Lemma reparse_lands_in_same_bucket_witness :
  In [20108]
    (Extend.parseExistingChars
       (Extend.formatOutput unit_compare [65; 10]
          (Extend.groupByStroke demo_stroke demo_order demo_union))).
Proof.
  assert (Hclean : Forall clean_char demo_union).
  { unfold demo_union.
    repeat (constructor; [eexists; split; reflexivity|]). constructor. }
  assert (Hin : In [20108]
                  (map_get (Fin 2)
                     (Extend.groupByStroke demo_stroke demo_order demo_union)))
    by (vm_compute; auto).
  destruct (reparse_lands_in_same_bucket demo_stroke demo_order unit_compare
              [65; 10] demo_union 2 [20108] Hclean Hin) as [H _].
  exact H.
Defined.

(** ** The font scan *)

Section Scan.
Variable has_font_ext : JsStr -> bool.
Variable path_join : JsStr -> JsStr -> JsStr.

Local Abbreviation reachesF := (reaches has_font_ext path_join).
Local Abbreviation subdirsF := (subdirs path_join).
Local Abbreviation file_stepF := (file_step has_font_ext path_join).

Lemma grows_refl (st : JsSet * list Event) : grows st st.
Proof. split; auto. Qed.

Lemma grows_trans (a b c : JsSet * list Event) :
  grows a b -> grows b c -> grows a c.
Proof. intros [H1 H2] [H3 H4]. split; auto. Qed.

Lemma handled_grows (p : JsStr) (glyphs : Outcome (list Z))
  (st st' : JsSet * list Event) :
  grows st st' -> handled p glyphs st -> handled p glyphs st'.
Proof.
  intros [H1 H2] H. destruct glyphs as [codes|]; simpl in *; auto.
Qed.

********************

* [Description of the task]: Begin at the first line of the entries above and copy every line exactly, ending with the line that contains "(st st' : JsSet".

* [Result]:
Lemma reparse_lands_in_same_bucket_witness :
  In [20108]
    (Extend.parseExistingChars
       (Extend.formatOutput unit_compare [65; 10]
          (Extend.groupByStroke demo_stroke demo_order demo_union))).
Proof.
  assert (Hclean : Forall clean_char demo_union).
  { unfold demo_union.
    repeat (constructor; [eexists; split; reflexivity|]). constructor. }
  assert (Hin : In [20108]
                  (map_get (Fin 2)
                     (Extend.groupByStroke demo_stroke demo_order demo_union)))
    by (vm_compute; auto).
  destruct (reparse_lands_in_same_bucket demo_stroke demo_order unit_compare
              [65; 10] demo_union 2 [20108] Hclean Hin) as [H _].
  exact H.
Defined.

(** ** The font scan *)

Section Scan.
Variable has_font_ext : JsStr -> bool.
Variable path_join : JsStr -> JsStr -> JsStr.

Local Abbreviation reachesF := (reaches has_font_ext path_join).
Local Abbreviation subdirsF := (subdirs path_join).
Local Abbreviation file_stepF := (file_step has_font_ext path_join).

Lemma grows_refl (st : JsSet * list Event) : grows st st.
Proof. split; auto. Qed.

Lemma grows_trans (a b c : JsSet * list Event) :
  grows a b -> grows b c -> grows a c.
Proof. intros [H1 H2] [H3 H4]. split; auto. Qed.

Lemma handled_grows (p : JsStr) (glyphs : Outcome (list Z))
  (st st' : JsSet * list Event) :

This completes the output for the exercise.